Además, acusó a los medios de comunicación tradicionales de haber “presionado para que haya cada vez más censura”. Desde esta visión, se debería dejar correr libremente todo tipo de contenido sin importar si contribuye a desinformar violando abiertamente el derecho de la gente a recibir información verdadera, oportuna y de calidad en defensa de una supuesta “libertad de expresión”, la cual escapa a la regulación democrática, diseñada para impedir que se manipule la voluntad de millones de personas en beneficio de unos cuantos.
Delgada es la línea que separa la libertad de expresión de los abusos que en su nombre pueden cometerse, lo mismo que la división entre los controles democráticos y la censura; sin embargo, afirmarlo así no debería llevarnos a suponer como correcta y deseable la circulación irrestricta de contenidos que provocan desinformación, definida esta última como la “creación de información falsa para menoscabar el conocimiento de la realidad con la intención de modificar percepciones y comportamientos”, según puede leerse en el informe La era de la información: hacia una tendencia autoritaria, elaborado por Alberto Arce y publicado por el Instituto N o v a c t de Noviolencia, en oct ubre de 2024.
De acuerdo con este informe, la humanidad habita en la Posverdad, entendida como: “un régimen desinformativo global en el que es cada vez más difícil separar verdad de mentira, en el que los hechos y su verificación importan menos que las emociones y las opiniones que distorsionan la realidad”. En este régimen se producen y difunden historias y narraciones erróneas, falsas, parciales, malintencionadas, en el contexto de un ataque deliberado y de precisión a la realidad compartida “con la intención de confundirnos y modificar nuestro comportamiento, para ejercer poder sobre nosotros, para ponerle un precio y extraer beneficios económicos y políticos de nuestra conducta alterada”.
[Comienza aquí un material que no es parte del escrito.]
(* ===== verification/QuerySqlite.v ===== *)
(** * Queries on the SQLite store

    What commits do to the answers of a Query's reads.  A Mutation publishes what it writes, so a Query
    whose recorded dependencies no published impact touches would return the same value again: the
    matching of impacts against dependencies misses no change. *)

From Stdlib Require Import Strings.Byte ZArith Lia.
From stdpp Require Import prelude strings gmap sorting list relations.
From S2P Require Import Prelude Order Ulid Value StoredValue IndexKey Core Schema StoreModel Batch Sql SqliteStore.
From S2P Require Import SqliteCommit SqliteInvariant SqliteReads SqliteOutbox SqliteExport SqliteSchedule SqliteSystem.
From S2P Require Import SqliteJournal SqliteTraces Execution Mutation MutationSession MutationCommit MutationSqlite.
From S2P Require Import MutationExecute Query QueryStable Impact.

(** ** Well-typed handlers *)

Definition document_answer_ok (a : result DataReadError (option DataDocument)) : Prop :=
  forall d, a = Ok (Some d) -> doc_key_ok (dd_table_id d, dd_document_id d) /\ is_u64 (dd_revision d) = true
    /\ value_ok (dd_value d) = true.
Definition scan_answer_ok (a : result DataReadError (list DataIndexEntry)) : Prop :=
  forall es, a = Ok es -> Forall (fun e => id_ok (di_table_id e) /\ id_ok (di_document_id e)) es.

Fixpoint query_ok (h : QueryHandler) : Prop :=
  match h with
  | Q_Return _ => True
  | Q_Get k next => doc_key_ok k /\ forall a, document_answer_ok a -> query_ok (next a)
  | Q_Scan rq next => id_ok (sr_index_id rq) /\ forall a, scan_answer_ok a -> query_ok (next a)
  | Q_Drop next => query_ok next
  end.

Definition dependency_ok (d : ReadDependency) : Prop :=
  match d with RD_Point t d _ _ => id_ok t /\ id_ok d | RD_Range i _ _ _ => id_ok i end.

Section typed.
Context {UL : UlidLib} {ULL : UlidLaws}.
Variables (sha256 : bytes -> bytes) (sc : EnvironmentScope) (db : Db).
Hypothesis db_is_ok : db_ok db.
#[local] Instance the_store : LogicalStore Db SqliteSnapshot (TxnOutcome * option Z) := sqlite_store sha256.
Abbreviation state := (SessionState SqliteSnapshot).

Definition typed (st : state) : Prop :=
  (forall s, qs_snapshot st = Some s -> s = snapshot_of sc db) /\ Forall dependency_ok (qs_dependencies st).

Lemma ensure_typed begin st : typed st -> typed (snd (ensure_snapshot sc db begin st))
  /\ forall s, fst (ensure_snapshot sc db begin st) = Ok s -> s = snapshot_of sc db.
Proof.
  intros [Hs Hd]. unfold ensure_snapshot. destruct (_ || _); [done|].
  destruct (qs_snapshot st) as [s|] eqn:Es.
  - split; [split; [cbn; intros; apply Hs; congruence|done]|]. intros s' [= <-]. by apply Hs.
  - destruct begin as [[|e|]|]; try (split; [split; [cbn; rewrite Es; naive_solver|done]|done]).
    cbn [ls_begin_read the_store sqlite_store]. rewrite sqlite_begin by done.
    split; [split; [by intros s [= <-]|done]|]. by intros s [= <-].
Qed.

Lemma depend_typed {A} d (a : A) st : typed st -> dependency_ok d -> typed (snd (depend d a st)).
Proof.
  intros [Hs Hd] Hok. unfold depend. destruct (_ && _); [done|]. split; [done|]. cbn.
  apply Forall_forall. intros x [->|Hx]%elem_of_dependency_insert; [done|]. by apply (proj1 (Forall_forall _ _) Hd).
Qed.

Lemma get_typed begin read k st : typed st -> doc_key_ok k ->
  typed (snd (get_inner sc db begin read k st)) /\ document_answer_ok (fst (get_inner sc db begin read k st)).
Proof.
  intros Ht Hk. unfold get_inner. destruct (ensure_typed begin st Ht) as [Ht1 Hs1].
  destruct (ensure_snapshot _ _ _ _) as [[s|e] st1]; cbn [fst snd] in *; [|split; [done|by intros d [=]]].
  rewrite (Hs1 s eq_refl). cbn [ls_get_document the_store sqlite_store]. rewrite sqlite_get by done.
  destruct (awaited read _) as [o|f] eqn:Ea; [|destruct f; split; done || by intros d [=]].
  destruct (qs_snapshot_sequence st1); [|split; [done|by intros d [=]]].
  destruct (answer_corrupt _ _ _); [split; [done|by intros d [=]]|].
  split; [by apply depend_typed|]. unfold depend. destruct (_ && _); [by intros d [=]|]. cbn.
  intros d [= Ed]. destruct read as [[|e|]|]; try done. cbn in Ea. injection Ea as <-.
  destruct (sqlite_document db sc k) as [r|] eqn:Er; [|done]. cbn in Ed. injection Ed as <-. cbn.
  destruct (sqlite_record sc db k r db_is_ok Hk Er) as (Ekey & Hr & _ & Hv).
  split; [by rewrite Ekey|]. split; [|done]. apply is_u64_spec. unfold i64_max, u64_max in *. lia.
Qed.

Lemma scanned_typed idx range limit es : scan_index (snapshot_of sc db) idx range limit = Ok es ->
  Forall (fun e => id_ok (ie_table_id e) /\ id_ok (ie_document_id e)) es.
Proof.
  intros H. apply rbind_Ok in H as (_ & _ & H). apply try_map_Ok in H. apply Forall_forall. intros e He.
  destruct (Forall2_elem_r _ _ _ e H He) as (r & _ & Hr).
  unfold decode_index_row in Hr. invert_ok. cbn.
  repeat match goal with H : parse_id _ _ = Ok _ |- _ => apply parse_id_Ok in H as [? _] end. done.
Qed.

Lemma scan_typed begin read rq st : typed st -> id_ok (sr_index_id rq) ->
  typed (snd (scan_inner sc db begin read rq st)) /\ scan_answer_ok (fst (scan_inner sc db begin read rq st)).
Proof.
  intros Ht Hi. unfold scan_inner. destruct (rbind (convert_bound _) _) as [[[range l] u]|]; [|split; [done|by intros es [=]]].
  destruct (ensure_typed begin st Ht) as [Ht1 Hs1].
  destruct (ensure_snapshot _ _ _ _) as [[s|e] st1]; cbn [fst snd] in *; [|split; [done|by intros d [=]]].
  rewrite (Hs1 s eq_refl). cbn [ls_scan_index the_store sqlite_store].
  destruct (awaited read _) as [o|f] eqn:Ea; [|destruct f; split; done || by intros d [=]].
  destruct (qs_snapshot_sequence st1); [|split; [done|by intros d [=]]].
  destruct (negb _); [split; [done|by intros d [=]]|]. destruct (checked_add _ _ _); [|split; [done|by intros d [=]]].
  destruct (_ <? _); [split; [done|by intros d [=]]|].
  split; [by apply depend_typed|]. unfold depend. destruct (_ && _); [by intros d [=]|]. cbn.
  intros es [= <-]. destruct read as [[|e|]|]; try done. apply map_err_Ok, scanned_typed in Ea.
  apply Forall_map. by eapply Forall_impl; [exact Ea|].
Qed.

Lemma counted_typed {A} (op : state -> result DataReadError A * state) (ok : result DataReadError A -> Prop) st :
  (forall st, typed st -> typed (snd (op st)) /\ ok (fst (op st))) -> typed st ->
  typed (snd (counted op st)) /\ ok (fst (counted op st)).
Proof.
  intros H Ht. unfold counted. destruct (H (with_active (qs_active_operations st + 1) st) Ht) as [H1 H2].
  destruct (op _) as [a st1]. done.
Qed.

Lemma run_typed h : forall faults st, query_ok h -> typed st -> typed (snd (query_run sc db faults h st)).
Proof.
  induction h as [r|k next IH|rq next IH|next IH]; intros faults st; cbn [query_ok query_run];
    destruct (faults 0%nat) as [begin read].
  - done.
  - intros [Hk Hn] Ht. destruct (counted_typed _ document_answer_ok st (fun st H => get_typed begin read k st H Hk) Ht) as [H1 H2].
    unfold query_get. destruct (counted _ _) as [a st1]. auto.
  - intros [Hk Hn] Ht. destruct (counted_typed _ scan_answer_ok st (fun st H => scan_typed begin read rq st H Hk) Ht) as [H1 H2].
    unfold query_scan. destruct (counted _ _) as [a st1]. auto.
  - intros Hn Ht. apply IH; [done|]. by apply ensure_typed.
Qed.

Lemma session_typed faults close h out : query_ok h -> query_session sc db faults close h = Ok out ->
  Forall dependency_ok (qo_dependencies out).
Proof.
  intros Hh. unfold query_session. pose proof (run_typed h faults session_new Hh ltac:(done)) as [_ Hd].
  destruct (query_run _ _ _ _ _) as [r st]. intros H. apply rbind_Ok in H as (sm & Hq%map_err_Ok & H).
  apply rbind_Ok in H as (v & _ & [= <-]). apply rbind_Ok in Hq as (_ & _ & Hq). destruct (final_failure _ _); [done|].
  by injection Hq as <-.
Qed.
End typed.

(** ** Published commits *)

(** A batch as a Mutation builds it: whoever writes documents publishes the writes. *)
Record published (sc : EnvironmentScope) (b : CommitBatch) {UL : UlidLib} : Prop := {
  pb_wf : batch_wf b;
  pb_scope : b_scope b = sc;
  pb_quiet : b_documents b = [] -> b_indexes b = [];
  pb_event : b_documents b <> [] -> exists id,
    b_outbox b = [mkOutboxAppend id (document_write_set_payload (b_documents b) (b_indexes b))]
}.

Section data_steps.
Context {UL : UlidLib} {ULL : UlidLaws}.
Variables (sha256 : bytes -> bytes) (sc : EnvironmentScope).
Hypothesis sc_ok : scope_ok sc.
Abbreviation sk := (scope_key sc).

(** What happens to an Environment whose documents only Mutations change. *)
Inductive data_step (db : Db) : Db -> Prop :=
| data_mutation o clock b : published sc b -> data_step db (snd (commit sha256 o clock b db))
| data_elsewhere sc' db' : scope_ok sc' -> sc' <> sc -> store_step sha256 sc' db db' \/ admin_step sc' db db' ->
    data_step db db'
| data_claim_outbox o c w now until limit : data_step db (snd (claim_outbox o sc c w now until limit db))
| data_ack_outbox o clock c w g through : data_step db (snd (ack_outbox o clock sc c w g through db))
| data_claim_due o w now until limit : id_ok w -> data_step db (snd (claim_due_scheduled o sc w now until limit db))
| data_complete o clock id w g completion : data_step db (snd (complete_scheduled o clock sc id w g completion db))
| data_cancel o clock id : data_step db (snd (cancel_scheduled o clock sc id db)).

(** A step that leaves documents, index entries and events alone. *)
Record neutral (db db' : Db) : Prop := {
  nt_documents k : documents db' !! (sk, k) = documents db !! (sk, k);
  nt_indexes k : indexes db' !! (sk, k) = indexes db !! (sk, k);
  nt_outbox k : outbox db' !! (sk, k) = outbox db !! (sk, k);
  nt_reached : reached sc db' = reached sc db
}.

Lemma neutral_refl db : neutral db db.
Proof. done. Qed.

Lemma neutral_same db db' : same_scope sk db db' -> neutral db db'.
Proof. intros []. split; try done. unfold reached. congruence. Qed.

Lemma data_step_ok db db' : db_ok db -> data_step db db' -> db_ok db'.
Proof.
  intros Hdb [o clock b [W _ _ _]|sc' d _ _ [H|H]| | | | |];
    [by apply commit_ok|by eapply store_step_ok|by eapply admin_step_ok|by apply claim_outbox_preserves
    |by apply ack_outbox_preserves|by apply claim_due_preserves|by apply complete_preserves|by apply cancel_preserves].
Qed.

Lemma data_step_cases db db' : data_step db db' ->
  neutral db db' \/ exists b dg now r, published sc b /\ batch_valid b /\ fresh_commit b dg now db r db'.
Proof.
  intros [o clock b P|sc' d Hsc' Hne H|o c w now until limit|o clock c w g through|o w now until limit Hw|o clock id w g x|o clock id].
  - pose proof (pb_wf _ _ P) as W. unfold commit. destruct (digest sha256 b) as [dg|] eqn:Hd; [|by left].
    apply digest_valid in Hd. apply run_txn_inv; [by left|].
    intros r db1 [[_ ->]|(now & _ & F)]%apply_commit_cases; [by left|right; eauto 7|done..].
  - left. apply neutral_same. assert (sk <> scope_key sc') by (intros E; by apply scope_key_inj in E).
    destruct H; [by eapply store_step_isolated|by eapply admin_step_isolated].
  - left. unfold claim_outbox. destruct (_ || _ || _); [done|]. apply run_txn_inv; [done|].
    intros b db1 H%claim_outbox_body_Ok. rewrite (oc_db _ _ _ _ _ _ _ _ _ H). split; try done.
    unfold reached. cbn [sequences set_consumers set_sequences]. rewrite (oc_sequences _ _ _ _ _ _ _ _ _ H).
    destruct (sequences db !! sk) eqn:E; [by rewrite E|]. by rewrite lookup_insert_eq.
  - left. unfold ack_outbox. destruct (_ || _); [done|]. apply run_txn_inv; [done|].
    by intros b db1 [(row & t & _ & _ & _ & _ & _ & ->)]%ack_outbox_body_Ok.
  - left. unfold claim_due_scheduled. destruct (_ || _ || _); [done|]. apply run_txn_inv; [done|].
    by intros recs db1 (_ & _ & _ & ->)%claim_due_body_Ok.
  - left. destruct (complete_scheduled _ _ _ _ _ _ _ _) as [r db1] eqn:E. cbn [snd].
    by apply complete_scheduled_cases in E as [->|(row & t & _ & _ & ->)].
  - left. unfold cancel_scheduled. apply run_txn_inv; [done|].
    by intros r db1 [->|(row & t & _ & _ & ->)]%cancel_body_cases.
Qed.

(** ** Events are kept, and new ones come later *)

Lemma data_step_events db db' : data_step db db' ->
  (forall e, stored_event sk db e -> stored_event sk db' e)
  /\ (forall e, stored_event sk db' e -> stored_event sk db e \/ reached sc db < oe_commit_sequence e)
  /\ reached sc db <= reached sc db'.
Proof.
  intros [[_ _ Ho Hr]|(b & dg & now & r & P & _ & F)]%data_step_cases.
  - split; [|split; [|lia]]; intros e (Hi & row & El & Hd); [|left]; (split; [done|]); exists row; by rewrite Ho in *.
  - destruct (quiet_fresh sc (mkOutboxConsumerName []) b dg now db r db' F) as [_ Hq1 Hq2]. split; [|done].
    intros e (Hi & row & El & Hd). split; [done|]. exists row. split; [|done].
    destruct (key_cases (fun a => (scope_key (b_scope b), id_to_string (oa_event_id a))) (b_outbox b)
      (sk, id_to_string (oe_event_id e))) as [(a & Ha & E)|Hk].
    + pose proof (fc_outbox _ _ _ _ _ _ F a Ha) as Ht. rewrite <- E, El in Ht. inversion Ht.
    + by rewrite (fc_outbox_frame _ _ _ _ _ _ F).
Qed.

Lemma data_steps_events db db' : rtc data_step db db' ->
  (forall e, stored_event sk db e -> stored_event sk db' e)
  /\ (forall e, stored_event sk db' e -> stored_event sk db e \/ reached sc db < oe_commit_sequence e)
  /\ reached sc db <= reached sc db'.
Proof.
  induction 1 as [|x y z Hs _ (IH1 & IH2 & IH3)]; [naive_solver lia|].
  destruct (data_step_events _ _ Hs) as (H1 & H2 & H3). split_and!; [auto| |lia].
  intros e He. destruct (IH2 e He) as [He'|]; [|right; lia]. by apply H2.
Qed.

Lemma data_steps_ok db db' : db_ok db -> rtc data_step db db' -> db_ok db'.
Proof. intros Hdb. induction 1; eauto using data_step_ok. Qed.

(** ** Reads a commit leaves alone *)

#[local] Instance the_sqlite : LogicalStore Db SqliteSnapshot (TxnOutcome * option Z) := sqlite_store sha256.

Lemma get_frame db db' t d :
  documents db' !! (sk, (id_to_string t, id_to_string d)) = documents db !! (sk, (id_to_string t, id_to_string d)) ->
  get_document (snapshot_of sc db') t d = get_document (snapshot_of sc db) t d.
Proof. intros E. unfold get_document. cbn [snap_db snap_scope snapshot_of]. by rewrite E. Qed.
En primera instancia, se asume que tales ataques provienen de gobiernos constituidos, bien locales o nacionales, que buscan manipular las acciones de la ciudadanía y dirigir su apoyo incondicional y no razonado a políticas públicas que no sólo no les benefician sino que pretenden concentrar la riqueza, los recursos, los productos del desarrollo en una minoría en detrimento del nivel de vida de las mayorías.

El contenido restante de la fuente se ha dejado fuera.